# [YOUR INSTRUCTIONS]
Your answer must consist of exactly the lines below, starting with the line with "[] (Some err)]" and going on through the line with "(** A watch", and nothing else.

# [DATA SECTION]

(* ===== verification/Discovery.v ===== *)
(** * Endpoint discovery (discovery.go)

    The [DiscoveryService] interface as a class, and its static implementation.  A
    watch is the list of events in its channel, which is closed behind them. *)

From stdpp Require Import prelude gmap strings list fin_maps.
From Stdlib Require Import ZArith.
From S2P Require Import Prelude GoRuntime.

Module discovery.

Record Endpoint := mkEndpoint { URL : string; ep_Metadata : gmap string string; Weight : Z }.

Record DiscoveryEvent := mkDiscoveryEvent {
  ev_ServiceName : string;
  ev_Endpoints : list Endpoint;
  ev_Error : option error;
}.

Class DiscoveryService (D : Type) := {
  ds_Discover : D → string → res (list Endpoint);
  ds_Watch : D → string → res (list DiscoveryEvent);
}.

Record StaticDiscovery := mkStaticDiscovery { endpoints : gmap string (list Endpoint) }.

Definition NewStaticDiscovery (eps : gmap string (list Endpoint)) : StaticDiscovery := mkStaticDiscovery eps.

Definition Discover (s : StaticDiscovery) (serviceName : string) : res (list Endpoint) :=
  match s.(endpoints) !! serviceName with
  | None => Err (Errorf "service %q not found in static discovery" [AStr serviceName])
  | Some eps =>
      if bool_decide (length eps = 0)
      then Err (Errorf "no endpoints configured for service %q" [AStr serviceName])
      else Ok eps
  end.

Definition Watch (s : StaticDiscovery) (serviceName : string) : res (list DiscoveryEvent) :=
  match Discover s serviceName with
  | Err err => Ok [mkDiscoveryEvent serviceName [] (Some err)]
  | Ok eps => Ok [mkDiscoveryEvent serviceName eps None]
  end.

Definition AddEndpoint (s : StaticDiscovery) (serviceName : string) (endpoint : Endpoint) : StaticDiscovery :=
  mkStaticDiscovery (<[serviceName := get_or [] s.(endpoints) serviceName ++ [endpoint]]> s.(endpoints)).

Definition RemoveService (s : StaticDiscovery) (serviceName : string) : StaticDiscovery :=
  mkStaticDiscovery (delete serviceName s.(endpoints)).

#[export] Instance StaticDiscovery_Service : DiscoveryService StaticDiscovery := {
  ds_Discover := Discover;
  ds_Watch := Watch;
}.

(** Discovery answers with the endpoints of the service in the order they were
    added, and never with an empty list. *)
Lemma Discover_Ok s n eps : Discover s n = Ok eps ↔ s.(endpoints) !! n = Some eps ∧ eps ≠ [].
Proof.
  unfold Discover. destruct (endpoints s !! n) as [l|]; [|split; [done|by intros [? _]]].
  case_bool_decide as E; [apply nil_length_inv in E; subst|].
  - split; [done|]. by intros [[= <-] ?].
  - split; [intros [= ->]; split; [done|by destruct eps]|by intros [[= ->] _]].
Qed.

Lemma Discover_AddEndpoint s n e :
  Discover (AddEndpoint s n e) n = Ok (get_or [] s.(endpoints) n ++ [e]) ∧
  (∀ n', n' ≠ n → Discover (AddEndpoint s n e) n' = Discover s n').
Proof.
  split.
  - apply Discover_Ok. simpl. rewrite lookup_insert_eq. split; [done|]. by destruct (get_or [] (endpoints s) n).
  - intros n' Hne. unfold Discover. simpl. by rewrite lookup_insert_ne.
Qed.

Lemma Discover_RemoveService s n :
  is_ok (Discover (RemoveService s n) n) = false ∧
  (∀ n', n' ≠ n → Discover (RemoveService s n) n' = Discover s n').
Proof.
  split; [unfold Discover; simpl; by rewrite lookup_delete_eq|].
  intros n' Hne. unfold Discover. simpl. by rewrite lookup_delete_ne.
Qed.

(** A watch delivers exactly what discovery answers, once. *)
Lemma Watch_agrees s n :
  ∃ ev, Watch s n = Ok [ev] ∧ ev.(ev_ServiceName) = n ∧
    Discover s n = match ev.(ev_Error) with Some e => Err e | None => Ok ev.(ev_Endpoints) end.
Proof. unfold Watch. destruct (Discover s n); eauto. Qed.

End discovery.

...

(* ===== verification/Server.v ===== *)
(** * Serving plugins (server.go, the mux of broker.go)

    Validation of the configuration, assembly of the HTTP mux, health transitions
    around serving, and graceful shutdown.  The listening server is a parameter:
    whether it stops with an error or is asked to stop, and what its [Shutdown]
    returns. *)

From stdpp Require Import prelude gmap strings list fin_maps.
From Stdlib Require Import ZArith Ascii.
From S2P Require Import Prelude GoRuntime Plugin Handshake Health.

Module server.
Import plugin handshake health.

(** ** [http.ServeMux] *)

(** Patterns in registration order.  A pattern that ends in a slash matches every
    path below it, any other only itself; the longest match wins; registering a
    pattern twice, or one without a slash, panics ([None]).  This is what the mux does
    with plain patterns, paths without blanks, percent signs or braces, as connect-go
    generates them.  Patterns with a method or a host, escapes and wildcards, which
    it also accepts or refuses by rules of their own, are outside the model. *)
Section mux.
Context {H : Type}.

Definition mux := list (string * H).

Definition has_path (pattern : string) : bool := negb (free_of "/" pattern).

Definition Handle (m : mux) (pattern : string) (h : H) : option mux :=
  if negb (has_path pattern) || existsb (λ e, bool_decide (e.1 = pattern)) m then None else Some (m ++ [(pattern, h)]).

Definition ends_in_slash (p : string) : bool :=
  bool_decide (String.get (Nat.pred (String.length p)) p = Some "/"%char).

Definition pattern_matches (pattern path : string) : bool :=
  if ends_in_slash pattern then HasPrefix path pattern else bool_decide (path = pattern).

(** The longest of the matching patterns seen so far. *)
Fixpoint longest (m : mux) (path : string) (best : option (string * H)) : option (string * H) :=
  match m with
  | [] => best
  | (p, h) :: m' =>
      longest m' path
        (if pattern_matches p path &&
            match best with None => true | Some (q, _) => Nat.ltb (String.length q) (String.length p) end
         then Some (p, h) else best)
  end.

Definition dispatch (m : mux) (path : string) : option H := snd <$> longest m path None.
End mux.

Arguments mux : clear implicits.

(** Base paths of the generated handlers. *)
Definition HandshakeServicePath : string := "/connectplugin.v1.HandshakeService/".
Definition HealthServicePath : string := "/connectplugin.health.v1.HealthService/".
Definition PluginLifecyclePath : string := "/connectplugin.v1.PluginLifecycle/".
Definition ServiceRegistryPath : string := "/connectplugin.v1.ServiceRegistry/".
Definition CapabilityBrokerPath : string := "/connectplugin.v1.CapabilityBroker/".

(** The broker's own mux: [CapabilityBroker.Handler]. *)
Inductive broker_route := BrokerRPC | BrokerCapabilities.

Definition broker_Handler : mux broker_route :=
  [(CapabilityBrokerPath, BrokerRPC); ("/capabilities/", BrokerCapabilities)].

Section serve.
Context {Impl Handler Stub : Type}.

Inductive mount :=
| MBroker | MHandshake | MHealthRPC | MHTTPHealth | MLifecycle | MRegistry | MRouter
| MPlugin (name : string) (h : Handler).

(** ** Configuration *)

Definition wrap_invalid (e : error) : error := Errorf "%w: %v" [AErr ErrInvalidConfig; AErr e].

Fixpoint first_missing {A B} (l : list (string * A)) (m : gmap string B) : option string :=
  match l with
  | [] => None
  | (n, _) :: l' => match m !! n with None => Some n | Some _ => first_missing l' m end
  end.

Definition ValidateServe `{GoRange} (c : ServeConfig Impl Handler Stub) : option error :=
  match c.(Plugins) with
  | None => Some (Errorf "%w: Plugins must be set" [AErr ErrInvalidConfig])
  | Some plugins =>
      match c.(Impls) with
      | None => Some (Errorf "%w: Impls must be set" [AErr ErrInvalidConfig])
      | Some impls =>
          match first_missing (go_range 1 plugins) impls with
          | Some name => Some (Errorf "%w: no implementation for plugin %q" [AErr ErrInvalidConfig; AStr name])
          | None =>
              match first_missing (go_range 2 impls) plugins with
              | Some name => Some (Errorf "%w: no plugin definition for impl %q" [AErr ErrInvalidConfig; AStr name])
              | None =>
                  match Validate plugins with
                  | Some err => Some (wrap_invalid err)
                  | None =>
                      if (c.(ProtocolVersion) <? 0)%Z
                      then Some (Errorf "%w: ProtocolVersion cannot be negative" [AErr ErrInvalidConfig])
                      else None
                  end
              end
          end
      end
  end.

# [ANSWER TO THE EXERCISE]
  | Err err => Ok [mkDiscoveryEvent serviceName [] (Some err)]
  | Ok eps => Ok [mkDiscoveryEvent serviceName eps None]
  end.

Definition AddEndpoint (s : StaticDiscovery) (serviceName : string) (endpoint : Endpoint) : StaticDiscovery :=
  mkStaticDiscovery (<[serviceName := get_or [] s.(endpoints) serviceName ++ [endpoint]]> s.(endpoints)).

Definition RemoveService (s : StaticDiscovery) (serviceName : string) : StaticDiscovery :=
  mkStaticDiscovery (delete serviceName s.(endpoints)).

#[export] Instance StaticDiscovery_Service : DiscoveryService StaticDiscovery := {
  ds_Discover := Discover;
  ds_Watch := Watch;
}.

(** Discovery answers with the endpoints of the service in the order they were
    added, and never with an empty list. *)
Lemma Discover_Ok s n eps : Discover s n = Ok eps ↔ s.(endpoints) !! n = Some eps ∧ eps ≠ [].
Proof.
  unfold Discover. destruct (endpoints s !! n) as [l|]; [|split; [done|by intros [? _]]].
  case_bool_decide as E; [apply nil_length_inv in E; subst|].
  - split; [done|]. by intros [[= <-] ?].
  - split; [intros [= ->]; split; [done|by destruct eps]|by intros [[= ->] _]].
Qed.

Lemma Discover_AddEndpoint s n e :
  Discover (AddEndpoint s n e) n = Ok (get_or [] s.(endpoints) n ++ [e]) ∧
  (∀ n', n' ≠ n → Discover (AddEndpoint s n e) n' = Discover s n').
Proof.
  split.
  - apply Discover_Ok. simpl. rewrite lookup_insert_eq. split; [done|]. by destruct (get_or [] (endpoints s) n).
  - intros n' Hne. unfold Discover. simpl. by rewrite lookup_insert_ne.
Qed.

Lemma Discover_RemoveService s n :
  is_ok (Discover (RemoveService s n) n) = false ∧
  (∀ n', n' ≠ n → Discover (RemoveService s n) n' = Discover s n').
Proof.
  split; [unfold Discover; simpl; by rewrite lookup_delete_eq|].
  intros n' Hne. unfold Discover. simpl. by rewrite lookup_delete_ne.
Qed.

(** A watch delivers exactly what discovery answers, once. *)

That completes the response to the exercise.